Smoking Hamm

Fans filled both base lines, both teams cheered loud and noise from nearby soccer and softball fields filtered in. All Jersey Shore pitcher Dylan Hamm heard was his cleats crunching the dirt as he walked and threw.

The outside world shut down. It was just Hamm and the catcher’s mitt. This was his day, his moment and he seized it.

Hamm pitched the game of his life Thursday at South Williamsport, throwing a complete-game three-hitter and striking out a career-high 15 while leading Jersey Shore to a 9-1 win. The senior right-hander retired South’s final 13 batters, struck out the last six and made an early four-run advantage seem insurmountable as he grew stronger as the game progressed.

“I definitely felt like I was in a zone out there,” Hamm said. “I always try and play the same and trust my defense. I pitch where the coach wants it and hope it falls the right way and it did today. It was amazing.”

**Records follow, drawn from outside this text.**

(** X18: deleting an admin. For a super-admin's request naming an unreserved
    email that has an admin document, with the [admins] collection working,
    the answer is 200 and the document is deleted whether or not the account
    could be deleted: the account goes only if the identity provider accepts
    the deletion, and otherwise stays. *)
Theorem delete_admin_removes_the_document env authorization email w u creator doc :
  authenticated env authorization = Some u ->
  user_email u = Some creator -> creator ∈ SUPER_ADMINS ->
  email <> "" -> email ∉ SUPER_ADMINS ->
  admins_get_fault env = None -> admins_write_fault env = None ->
  admins w !! email = Some doc ->
  exists resp w',
    delete_admin_admins env authorization email w = (Ret resp, w') /\ status resp = 200 /\
    admins w' = delete email (admins w) /\
    auth_users w' = match deleteUser_fault env with
                    | None => delete email (auth_users w)
                    | Some _ => auth_users w
                    end.
Proof.
  intros Ha Hu Hsuper Hne Hns Hg Hw Hdoc.
  assert (Hs : isSuperAdmin (user_email u) = true).
  { rewrite Hu. apply bool_decide_eq_true. exact Hsuper. }
  unfold delete_admin_admins.
  destruct (super_admin_route env authorization (delete_admin_handler env email) w u Ha Hs)
    as (wa & -> & (_ & _ & Had & Hau & _)).
  rewrite (delete_admin_handler_eval env email u wa Hne Hns), Hg, Hw, Had, Hdoc. cbv zeta.
  eexists _, _. split; [reflexivity|]. split; [reflexivity|].
  unfold auth_deleteByEmail. rewrite Hau.
  destruct (deleteUser_fault env); cbn; [rewrite Had; auto|].
  destruct (auth_users w !! email) eqn:El; cbn; rewrite ?Had; [auto|].
  split; [reflexivity|]. rewrite delete_id by exact El. exact Hau.
Qed.

Lemma delete_admin_removes_the_document_witness :
  exists resp w',
    delete_admin_admins (Sample.admin_env None None None (Some "auth/internal-error"))
      (Some "Bearer super-token") "field.admin@example.org"
      (Sample.two_districts (Some [])) = (Ret resp, w') /\
    status resp = 200 /\
    admins w' !! "field.admin@example.org" = None.
Proof.
  destruct (delete_admin_removes_the_document
              (Sample.admin_env None None None (Some "auth/internal-error"))
              (Some "Bearer super-token") "field.admin@example.org"
              (Sample.two_districts (Some []))
              (mkUser "uid-super" (Some "shamanthknr@gmail.com"))
              "shamanthknr@gmail.com" (Sample.field_admin (Some [])))
    as (resp & w' & E & Hst & Had & _).
  - vm_compute. reflexivity.
  - reflexivity.
  - apply (bool_decide_unpack _). vm_compute. exact I.
  - discriminate.
  - intros H. apply (bool_decide_pack _) in H. vm_compute in H. exact H.
  - reflexivity.
  - reflexivity.
  - vm_compute. reflexivity.
  - exists resp, w'. split; [exact E|]. split; [exact Hst|].
    rewrite Had. apply lookup_delete_eq.
Defined.

(** X19: updating an admin. For a super-admin's request naming an unreserved
    email: if the email has no admin document the answer is 404 and none is
    created; if it has one the answer is 200 and the document keeps its role
    and creation stamps, takes the districts and the [active] flag that the
    request gives and keeps those it does not give, and records the caller as
    [updatedBy]. No other document changes. *)
Theorem update_admin_changes_given_fields env authorization email req w u creator :
  authenticated env authorization = Some u ->
  user_email u = Some creator -> creator ∈ SUPER_ADMINS ->
  email <> "" -> email ∉ SUPER_ADMINS ->
  admins_get_fault env = None -> admins_write_fault env = None ->
  exists resp w',
    put_admin_admins env authorization email req w = (Ret resp, w') /\
    (forall other, other <> email -> admins w' !! other = admins w !! other) /\
    auth_users w' = auth_users w /\
    match admins w !! email with
    | None => status resp = 404 /\ admins w' !! email = None
    | Some d =>
        status resp = 200 /\
        exists d', admins w' !! email = Some d' /\
          role d' = role d /\ createdAt d' = createdAt d /\ createdBy d' = createdBy d /\
          assignedDistricts d'
          = match ua_assignedDistricts req with
            | Some l => Some l
            | None => assignedDistricts d
            end /\
          active d' = match ua_active req with
                      | Some b => Some b
                      | None => active d
                      end /\
          updatedBy d' = Some creator /\ updatedAt d' = Some (server_time env)
    end.
Proof.
  intros Ha Hu Hsuper Hne Hns Hg Hw.
  assert (Hs : isSuperAdmin (user_email u) = true).
  { rewrite Hu. apply bool_decide_eq_true. exact Hsuper. }
  unfold put_admin_admins.
  destruct (super_admin_route env authorization (update_admin_handler env email req) w u Ha Hs)
    as (wa & -> & (_ & _ & Had & Hau & _)).
  rewrite (update_admin_handler_eval env email req u wa Hne Hns), Hg, Hw, Had.
  destruct (admins w !! email) as [d|] eqn:El.
  - eexists _, _. split; [reflexivity|]. cbn [admins auth_users with_admins]. rewrite ?Had.
    split; [intros other Ho; apply lookup_alter_ne; congruence|].
    split; [exact Hau|]. split; [reflexivity|].
    eexists. split; [rewrite lookup_alter_eq, El; reflexivity|].
    cbn. rewrite Hu. repeat split.
  - eexists _, _. split; [reflexivity|]. rewrite ?Had.
    split; [reflexivity|]. split; [exact Hau|]. split; [reflexivity | exact El].
Qed.
(** * lxs-dice: the dice-expression parser and its expression trees

    A shallow embedding of [parser.ts] (class [DiceParser] and the
    [DiceExpression] classes) together with the properties its
    specification states about it.

    Conventions of the embedding.

    - A JavaScript string is a list of code units, [jsstring]; the code
      units are restricted to the Latin-1 range (type [ascii]).
    - A JavaScript [number] is modelled by the type [number]: an exact
      rational, the two infinities, the negative zero and [NaN].  The
      arithmetic of finite values is exact: rounding to binary64,
      overflow and underflow are not modelled.
    - [Math.random()] reads the next sample of a stream [nat -> Q]; the
      position in the stream is the only state of [roll].  A roll that
      does not return (a count of [Infinity]) is [None].
    - An array used as a stack ([push], [pop], [top]) is a list whose head
      is the top of the stack; the array itself is the reversed list.
    - [throw] is the constructor [Throw] of the type [Result]. *)

From Stdlib Require Import List Ascii String ZArith QArith Qround Qreduction.
From Stdlib Require Import Bool Lia Permutation.
Import ListNotations.

Local Open Scope list_scope.
Local Open Scope bool_scope.
Local Open Scope char_scope.

(* ------------------------------------------------------------------ *)
(** ** Strings *)

Abbreviation jsstring := (list ascii).

Definition str (s : string) : jsstring := list_ascii_of_string s.

Definition codeUnit (c : ascii) : N := N_of_ascii c.
(** * Registry tokens of the serverless registry (src/token.ts)

    A shallow embedding of [RegistryTokens]: token issuance, the
    authorization decision [verifyPayload], the exception boundary
    [verifyToken] and the facade [checkCredentials].

    Conventions.
    - JavaScript numbers that hold clock readings and token times are
      integers ([Z]); [Math.floor (x / 1000)] is [Z.div x 1000].
    - An optional field ([exp?], [account_id?], [aud?]) is an [option].
    - Code that may throw, reads the clock or calls the JWT library runs
      in the monad [M]: a world (clock, record of library calls) is
      threaded through and the outcome is a value or a thrown error.
    - [console.warn] only writes diagnostics and is left out.
    - The pure parts of scripts/issue-token.ts ([decodeTime] and the
      reading of the answers) are in [IssueToken]; its prompts, files and
      output are left out. *)

From Stdlib Require Import ZArith QArith List String Ascii Bool Lia.
Import ListNotations.
Local Open Scope string_scope.
Local Open Scope Z_scope.

(** ** String primitives of the platform *)

Module Str.

Fixpoint take_while (f : ascii -> bool) (s : string) : string :=
  match s with
  | EmptyString => EmptyString
  | String c rest => if f c then String c (take_while f rest) else EmptyString
  end.

Fixpoint drop_while (f : ascii -> bool) (s : string) : string :=
  match s with
  | EmptyString => EmptyString
  | String c rest => if f c then drop_while f rest else s
  end.

Fixpoint drop (n : nat) (s : string) : string :=
  match n, s with
  | O, _ => s
  | S _, EmptyString => EmptyString
  | S n', String _ rest => drop n' rest
  end.

(** [s.endsWith(suffix)] *)
Definition endsWith (s suffix : string) : bool :=
  let n := String.length s in
  let m := String.length suffix in
  (m <=? n)%nat && String.eqb (drop (n - m) s) suffix.

(** [s.split(sep)] for a separator of one character: the pieces between
    the separators, in order; the empty string splits into one empty
    piece. *)
Fixpoint split (sep : ascii) (s : string) : list string :=
  match s with
  | EmptyString => [EmptyString]
  | String c rest =>
      if Ascii.eqb c sep then EmptyString :: split sep rest
      else match split sep rest with
           | [] => [String c EmptyString]
           | piece :: pieces => String c piece :: pieces
           end
  end.

(** [xs.includes(x)] on an array of strings. *)
Definition includes (xs : list string) (x : string) : bool :=
  existsb (String.eqb x) xs.

End Str.

(** ** Data model *)

(** [RegistryTokenCapability] *)
Inductive RegistryTokenCapability := pull | push.

Definition capability_eqb (a b : RegistryTokenCapability) : bool :=
  match a, b with
  | pull, pull | push, push => true
  | _, _ => false
  end.

(** [caps.includes(c)] *)
Definition caps_include (caps : list RegistryTokenCapability)
    (c : RegistryTokenCapability) : bool :=
  existsb (capability_eqb c) caps.

(** Modelled from the spec: the type [RegistryAuthProtocolTokenPayload] is
    declared in auth.ts; the fields are those of the data model's
    TokenPayload table, with [aud] optional as [verifyPayload] tests it for
    presence. *)
Record RegistryAuthProtocolTokenPayload := mkPayload {
  username : string;
  account_id : option string;
  capabilities : list RegistryTokenCapability;
  iat : Z;
  exp : option Z;
  aud : option (list string)
}.

(** The return shape [{ verified, payload }] of the verification entry
    points. *)
Record VerifyResult := mkResult {
  verified : bool;
  payload : option RegistryAuthProtocolTokenPayload
}.

(** [{ verified: false, payload: null }] *)
Definition denied : VerifyResult := mkResult false None.

(** [{ verified: true, payload }] *)
Definition granted (p : RegistryAuthProtocolTokenPayload) : VerifyResult :=
  mkResult true (Some p).

(** What the code reads of a [Request]. *)
Record Request := mkRequest {
  method : string;
  url : string;
  headers : list (string * string)
}.

(** A JSON Web Key, kept as the JSON text it was parsed from. *)
Inductive JsonWebKey := JWK (json : string).

(** ** Effects: thrown errors, the clock, calls into the JWT library *)

Inductive Exn := Error (message : string).

Inductive Outcome (A : Type) :=
| Ok (a : A)
| Throw (e : Exn).
Arguments Ok {A} a.
Arguments Throw {A} e.

Inductive JwtCall :=
| SignCall (p : RegistryAuthProtocolTokenPayload) (key : JsonWebKey)
| VerifyCall (token : string) (key : JsonWebKey)
| DecodeCall (token : string).
(** An extraction that succeeds has taken a descriptor for every regular
    file of the archive. *)
Lemma extractEntries_opened (cwd : path) (dest : string) (free : nat)
  (items : list TarItem) (fs fs' : gmap path node) :
  extractEntries cwd dest free items fs = (fs', None) →
  (opened items ≤ free)%nat.
Proof.
  revert free fs.
  induction items as [|[h payload b|err] items IH]; intros free fs.
  - intros _. unfold opened. simpl. lia.
  - destruct (decide (Typeflag h = tar.TypeDir)) as [Hdir|Hdir];
      [|destruct (decide (Typeflag h = tar.TypeReg)) as [Hreg|Hreg]].
    + rewrite extract_dir, opened_dir by done.
      destruct (os.MkdirAll _ _ _) as [fs1 [e|]]; [done | apply IH].
    + destruct free as [|free]; [by rewrite extract_reg_0 |].
      rewrite extract_reg, opened_reg by done.
      destruct (os.Create _ _ _) as [fs1|e]; [|done].
      simpl. destruct b; [done |]. intros Hrest%IH. lia.
    + rewrite extract_other, opened_other by done. apply IH.
  - done.
Qed.

(** X15.  The extraction keeps every file it creates open until it returns.
    So an extraction that succeeds has created no more regular files than the
    process could still open; and when the entries before a regular-file
    entry have taken all the descriptors, the extraction ends at that entry
    with the error EMFILE of [os.Create], whatever follows, and returns the
    file system that the entries before it left. *)
Theorem descriptors_run_out (cwd : path) (dest : string) (free : nat)
  (items : list TarItem) (fs fs' : gmap path node) :
  (extractEntries cwd dest free items fs = (fs', None) →
   (opened items ≤ free)%nat)
  ∧ (∀ before h payload b after,
       items = before ++ Entry h payload b :: after →
       Typeflag h = tar.TypeReg →
       extractEntries cwd dest free before fs = (fs', None) →
       opened before = free →
       extractEntries cwd dest free items fs
       = (fs', Some (PathError "open" (filepath.Join dest (HName h)) EMFILE))).
Proof.
  split; [apply extractEntries_opened |].
  intros before h payload b after -> Hreg Hbefore Hfull.
  rewrite extractEntries_app, Hbefore, Hfull, Nat.sub_diag.
  by rewrite extract_reg_0.
Qed.

(** The archive with the files a and b, extracted by a process that can
    open one more file: a is extracted, b is not. *)
Lemma descriptors_run_out_witness :
  extractEntries [] Scenario.dest 1 Scenario.pair Scenario.fresh
  = ((extractEntries [] Scenario.dest 1
        [Entry (mkHeader "a" tar.TypeReg) [x31]%byte false] Scenario.fresh).1,
     Some (PathError "open" (filepath.Join Scenario.dest "b") EMFILE)).
Proof.
  apply (proj2 (descriptors_run_out [] Scenario.dest 1 Scenario.pair
                  Scenario.fresh _)
           [Entry (mkHeader "a" tar.TypeReg) [x31]%byte false]
           (mkHeader "b" tar.TypeReg) [x32]%byte false []).
  - reflexivity.
  - reflexivity.
  - apply without_error. vm_compute. reflexivity.
  - reflexivity.
Defined.

(** * More about the program *)

Lemma getLatestReleaseURL_sent (env : Env) (owner repo : string) (w w' : World)
  (r : result (string * string)) :
  getLatestReleaseURL env owner repo w = (w', r) →
  w' = sent (latestURL owner repo) w.
Proof.
  unfold getLatestReleaseURL. fold (latestURL owner repo).
  destruct (http_Get env _) as [msg|resp]; [by intros [= <- _] |].
  destruct (json_Decode env resp); by intros [= <- _].
Qed.

(** The answer of the resolver does not depend on the world it runs in. *)
Lemma getLatestReleaseURL_again (env : Env) (owner repo : string)
  (w w' w0 : World) (r : result (string * string)) :
  getLatestReleaseURL env owner repo w = (w', r) →
  getLatestReleaseURL env owner repo w0 = (sent (latestURL owner repo) w0, r).
Proof.
  unfold getLatestReleaseURL. fold (latestURL owner repo).
  destruct (http_Get env _) as [msg|resp]; [by intros [= _ <-] |].
  destruct (json_Decode env resp); by intros [= _ <-].
Qed.

Lemma getLatestReleaseURL_url (env : Env) (owner repo : string) (w w' : World)
  (tagName url : string) :
  getLatestReleaseURL env owner repo w = (w', Ok (tagName, url)) → url ≠ "".
Proof.
  unfold getLatestReleaseURL.
  destruct (http_Get env _) as [msg|resp]; [done |].
  destruct (json_Decode env resp) as [msg|release]; [done |].
  unfold selectRelease. case_bool_decide; [done |]. by intros [= _ _ <-].
Qed.

Lemma downloadLatestRelease_requests (env : Env) (url file : string)
  (w w' : World) (r : option error) :
  downloadLatestRelease env url file w = (w', r) →
  requests w' = requests w ++ [url].
Proof.
  unfold downloadLatestRelease.
  destruct (http_Get env _) as [msg|resp]; [by intros [= <- _] |].
  simpl. destruct (os.Create _ _ _); [|by intros [= <- _]].
  destruct (body_breaks resp); by intros [= <- _].
Qed.

Lemma folder_ready_requests (env : Env) (w w1 : World) :
  folder_ready env w w1 → requests w1 = requests w.
Proof. by intros [n _|err _ _|err fs1 _ _ _]. Qed.

Lemma resolved_requests (env : Env) (w w2 : World) (tagName url : string) :
  resolved env w tagName url w2 →
  requests w2 = requests w ++ [apiURL] ∧ url ≠ "".
Proof.
  intros (_ & w1 & Hready & Hlatest). split.
  - apply getLatestReleaseURL_sent in Hlatest as ->.
    apply folder_ready_requests in Hready. world_simpl. by rewrite Hready.
  - by eapply getLatestReleaseURL_url.
Qed.

Lemma transferred_requests (env : Env) (w w3 : World) (tagName url : string) :
  transferred env w tagName url w3 →
  requests w3 = requests w ++ [apiURL; url] ∧ url ≠ "".
Proof.
  intros (w2 & [Hres _] & Hdl).
  apply downloadLatestRelease_requests in Hdl.
  apply resolved_requests in Hres as [Hres Hurl]. split; [|done].
  rewrite Hdl. world_simpl. rewrite Hres. by rewrite <- app_assoc.
Qed.

(** The requests of a run, by the way it ends. *)
Lemma Sync_requests (env : Env) (w w' : World) (t : Terminal) :
  Sync env w t w' →
  match t with
  | Failed Environment => requests w' = requests w
  | Failed Resolution | AlreadyPresent => requests w' = requests w ++ [apiURL]
  | _ => ∃ url, url ≠ "" ∧ requests w' = requests w ++ [apiURL; url]
  end.
Proof.
  intros [Hhome|err err' Hhome Hstat Hne Hmk|w1 w2 err Hhome Hready Hlatest
         |tagName url w2 n Hres Hstat|tagName url w2 w3 err Hwant Hdl
         |tagName url w3 fs4 err Htr Hex
         |tagName url w3 fs4 err [Htr Hex] Hrm
         |tagName url w3 fs4 fs5 [Htr Hex] Hrm];
    unfold before_removal, before_extraction; world_simpl.
  - done.
  - done.
  - apply getLatestReleaseURL_sent in Hlatest as ->.
    apply folder_ready_requests in Hready. world_simpl. by rewrite Hready.
  - by apply resolved_requests in Hres as [-> _].
  - apply downloadLatestRelease_requests in Hdl. destruct Hwant as [Hres _].
    apply resolved_requests in Hres as [Hres Hurl].
    exists url. split; [done |]. rewrite Hdl. world_simpl.
    rewrite Hres. by rewrite <- app_assoc.
  - exists url. by apply transferred_requests in Htr as [-> ?].
  - exists url. by apply transferred_requests in Htr as [-> ?].
  - exists url. by apply transferred_requests in Htr as [-> ?].
Qed.

(** X8.  A run sends no request, or the one for the latest release, or that one
    and then one for the archive, whose URL is not empty: nothing is asked
    twice and nothing else is asked. *)
Theorem run_sends_at_most_two_requests (env : Env) (w : World) :
  requests (run env w).1 = requests w
  ∨ requests (run env w).1 = requests w ++ [apiURL]
  ∨ ∃ url, url ≠ "" ∧ requests (run env w).1 = requests w ++ [apiURL; url].
Proof.
  destruct (Sync_total env w) as (t & w' & Hsync).
  rewrite (Sync_run _ _ _ _ Hsync). simpl.
  pose proof (Sync_requests _ _ _ _ Hsync) as Hreq.
  destruct t as [| |[]]; auto.
Qed.

Lemma walk_err_app (fs : gmap path node) (cur l k : path) (no : errno) :
  os.walk fs cur l = inl no → os.walk fs cur (l ++ k) = inl no.
Proof.
  revert cur. induction l as [|a l IH]; intros cur; simpl.
  - destruct (fs !! cur) as [n|] eqn:Hcur; [done |].
    intros [= <-]. destruct k; simpl; by rewrite Hcur.
  - destruct (fs !! cur) as [[w|w b]|]; [|done..]. apply IH.
Qed.

Lemma folder_nonempty (env : Env) : HOME env ≠ "" → folder env ≠ "".
Proof. intros Hhome. by apply Join_nonempty. Qed.

(** X9.  The folder is made with [os.Mkdir], not with its parents: when the
    directory that should hold it is not there, as on a machine where Steam
    was never started, the run ends with status 1 and the message that the
    folder could not be found or created, without a request to the network
    and without a change to the file system. *)
Theorem folder_is_not_made_with_its_parents (env : Env) (w : World) :
  HOME env ≠ "" →
  os.resolve (cwd env) (folder env) ≠ [] →
  os.lookup_path (fs w) (os.parent (os.resolve (cwd env) (folder env)))
  = inl ENOENT →
  run env w = (eprinted (msg_no_folder (folder env)) w, 1%Z).
Proof.
  intros Hhome Hne Hparent.
  destruct (exists_last Hne) as (p & c & Hp).
  assert (os.lookup_path (fs w) (os.resolve (cwd env) (folder env)) = inl ENOENT)
    as Hlook.
  { rewrite Hp in Hparent |- *. unfold os.parent in Hparent.
    rewrite removelast_last in Hparent. by apply walk_err_app. }
  apply (Sync_run env w _ (Failed Environment)).
  apply (sync_no_folder env w (PathError "stat" (folder env) ENOENT)
           (PathError "mkdir" (folder env) ENOENT)); [done | | done |].
  - unfold os.Stat. rewrite bool_decide_eq_false_2 by by apply folder_nonempty.
    by rewrite Hlook.
  - unfold os.Mkdir, os.mkdir_at.
    rewrite bool_decide_eq_false_2 by by apply folder_nonempty.
    rewrite bool_decide_eq_false_2 by done. by rewrite Hparent.
Qed.

Lemma folder_is_not_made_with_its_parents_witness :
  run Scenario.env (Scenario.world Scenario.bare)
  = (eprinted (msg_no_folder (folder Scenario.env))
       (Scenario.world Scenario.bare), 1%Z).
Proof.
  apply folder_is_not_made_with_its_parents.
  - discriminate.
  - vm_compute. discriminate.
  - vm_compute. reflexivity.
Defined.

(** X10.  A folder that cannot be looked at for another reason than its absence,
    because a name on the way to it is a regular file, does not end the run
    at the folder test: the run goes on and asks the network for the latest
    release. *)
Theorem blocked_folder_does_not_stop_the_run (env : Env) (w : World) :
  HOME env ≠ "" →
  os.lookup_path (fs w) (os.resolve (cwd env) (folder env)) = inl ENOTDIR →
  requests (run env w).1 = requests w ++ [apiURL]
  ∨ ∃ url, url ≠ "" ∧ requests (run env w).1 = requests w ++ [apiURL; url].
Proof.
  intros Hhome Hlook.
  assert (os.Stat (cwd env) (fs w) (folder env)
          = Err (PathError "stat" (folder env) ENOTDIR)) as Hstat.
  { unfold os.Stat. rewrite bool_decide_eq_false_2 by by apply folder_nonempty.
    by rewrite Hlook. }
  destruct (Sync_total env w) as (t & w' & Hsync).
  rewrite (Sync_run _ _ _ _ Hsync). simpl.
  pose proof (Sync_requests _ _ _ _ Hsync) as Hreq.
  destruct t as [| |[]]; auto.
  inversion Hsync as [Hh|err err' _ Hstat' Hne _| | | | | |]; [done |].
  rewrite Hstat in Hstat'. by injection Hstat' as <-.
Qed.

Lemma blocked_folder_does_not_stop_the_run_witness :
  requests (run Scenario.env (Scenario.world Scenario.blocked)).1
  = requests (Scenario.world Scenario.blocked) ++ [apiURL]
  ∨ ∃ url, url ≠ ""
      ∧ requests (run Scenario.env (Scenario.world Scenario.blocked)).1
        = requests (Scenario.world Scenario.blocked) ++ [apiURL; url].
Proof.
  apply blocked_folder_does_not_stop_the_run.
  - discriminate.
  - vm_compute. reflexivity.
Defined.

Lemma Remove_ok (cwd : path) (fs fs' : gmap path node) (name : string) :
  os.Remove cwd fs name = Ok fs' →
  fs' = delete (os.resolve cwd name) fs
  ∧ (∀ w, fs !! os.resolve cwd name = Some (Dir w) →
       os.has_entries fs (os.resolve cwd name) = false).
Proof.
  unfold os.Remove, os.remove_at. case_bool_decide; [done |].
  case_bool_decide; [done |].
  destruct (os.lookup_path fs _) as [no|[w|w b]]; [done | |done].
  destruct (fs !! os.resolve cwd name) as [[w'|w' b]|]; [| |done].
  - destruct (os.has_entries fs _) eqn:Hentries; [done |].
    destruct w; [|done]. by intros [= <-].
  - destruct w; [|done]. by intros [= <-].
Qed.

Lemma Stat_removed (cwd : path) (fs : gmap path node) (name : string) :
  ∃ err, os.Stat cwd (delete (os.resolve cwd name) fs) name = Err err.
Proof.
  unfold os.Stat. case_bool_decide; [eauto |].
  destruct (lookup_path_None (delete (os.resolve cwd name) fs)
              (os.resolve cwd name)) as [no ->]; [|eauto].
  apply lookup_delete_eq.
Qed.

(** The run of the scenario up to the download, for any archive [its] that
    the network may hold and any files in which the folder is there and the
    version is not. *)
Lemma scenario_transferred (its : list TarItem) (files : gmap path node)
  (n : node) (err : error) :
  os.Stat (cwd (Scenario.network Scenario.release its)) files
    (folder (Scenario.network Scenario.release its)) = Ok n →
  os.Stat (cwd (Scenario.network Scenario.release its)) files
    (marker (Scenario.network Scenario.release its) "v1.2.3") = Err err →
  (downloadLatestRelease (Scenario.network Scenario.release its)
     "http://x/pkg.tar.gz"
     (archive (Scenario.network Scenario.release its) "v1.2.3")
     (printed (downloading "http://x/pkg.tar.gz"
                 (archive (Scenario.network Scenario.release its) "v1.2.3"))
        (sent apiURL (Scenario.world files)))).2 = None →
  transferred (Scenario.network Scenario.release its) (Scenario.world files)
    "v1.2.3" "http://x/pkg.tar.gz"
    (downloaded_in (Scenario.network Scenario.release its) files).
Proof.
  intros Hfolder Hmarker Hdl.
  exists (sent apiURL (Scenario.world files)). split; [split |].
  - split; [discriminate |]. exists (Scenario.world files). split.
    + apply (folder_found _ _ n). exact Hfolder.
    + by apply (getLatestReleaseURL_decoded _ _ _ _ (mkResponse [] false)
                  Scenario.release).
  - by exists err.
  - by apply without_error.
Qed.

Jersey Shore (7-1) backed Hamm with an explosive offense that produced 12 hits from eight players. Colton Potter went 4 for 5 with three runs scored while Christian Rishel and Cody Bradley both hit long two-run home runs.

But on a day when the offense hit so well, Hamm managed to steal the show.

“Everything was working really well for him,” interim Jersey Shore coach Steve Waldman said. “He found the zone. He knew where he had to put it and he looked good, he looked comfortable. We let him go longer than we usually let our pitchers go but he was in control and we weren’t going to take him out.”

Hamm said afterward he is not a strikeout pitcher, but good luck convincing South (3-2) of that. The hard-working senior struck out the side three times and struck out at least two in five different innings. He also recorded at least one strikeout in every inning and struck out eight Mountie starters at least once each.

The remarkable aspect is that despite striking out 15, Hamm threw only 93 pitches. He went to only three three-ball counts and just one over the last five innings. He threw 62 of his 93 pitches for strikes and needed 27 pitches to strike out the game’s last six hitters. Utilizing a changeup that seemed to have South hitters baffled along with a curveball that bended more as the game continued, Hamm seemed to be able to throw nearly every pitch exactly where he wanted it.

Anthony Caruso (2 for 3) jumped on Hamm’s only mistake, hitting a high fastball for a first-inning home run that cut the deficit to 2-1. He learned quickly, though, kept the ball low from there and became untouchable over the last four innings.

As the strikeouts piled up, Jersey Shore players started betting Hamm in the later innings that he could not reach 15 strikeouts. Free McDonald’s on road trips was the bounty so Hamm probably ate like a king last night.

“They were setting goals for me and joking with me about it and it was fun,” Hamm said. “I felt like I could place the changeup wherever I wanted it. Before the game starts you always have some butterflies and it definitely helps when your team scores right off the bat. It gives you some security.”

Hamm has waited for his time to shine the last few years as pitchers like Tellef Notevarp, Chris Glunk and Travis Eiswerth have had huge years. Now 2-0, Hamm is doing his best to earn a turn in the spotlight.

“It’s nice to see him pitch as well as he is because he wasn’t one of the top pitchers as a sophomore or junior but he’s really started flourishing,” Waldman said. “Everything takes time. He was patient with it and stuck with it and did the drills and the routines we have him go through and he’s come into his own and proved himself.”

The offense proved itself immediately yesterday. Potter hit a two-out first-inning single before Rishel crushed a long home run over the left-field fence and put Jersey Shore ahead to stay. Potter was in the middle of another rally two innings later, hitting a double and scoring on a Bronson Bass sacrifice fly. Huling followed with a two-out single before Bradley tattooed another two-out, two-run home run even farther over the left-field fence than Rishel.

Over the first three innings, Jersey Shore delivered six two-out hits and scored four two-out runs. The Bulldogs scored in five of the seven innings and Potter and Zach Miller had an RBI double and single, respectively, in the fourth and seventh inning.

“We have a lot of depth. Anybody can hit anywhere in the lineup,” Hamm said. “Most of us have been playing together since we were real young. We have great team chemistry.”

“Today we came down focused and we did the job and got it done,” Waldman said. “It’s a lot of fun to watch when they play like they can.”

Shore203 101 2-9 12 0

South100 000 0-1 3 1

Dylan Hamm and Eric Huling. Anthony Caruso, Bryce Merrill (4), Riley Thomas (7) and Derek Wisner. W-Hamm, (2-0). L-Caruso, (0-1).

Top Jersey Shore hitters: Colton Potter 4-5, 2 2Bs, RBI, 3 R; Christian Rishel 1-4, 2-run HR; Huling 2-3, RBI, R; Cody Bradley 1-3, 2-run HR; Zach Miller 1-2, RBI. Top South hitters: Caruso 2-3, HR; Thomas 1-3.

Records: Jersey Shore 7-1. South 3-2.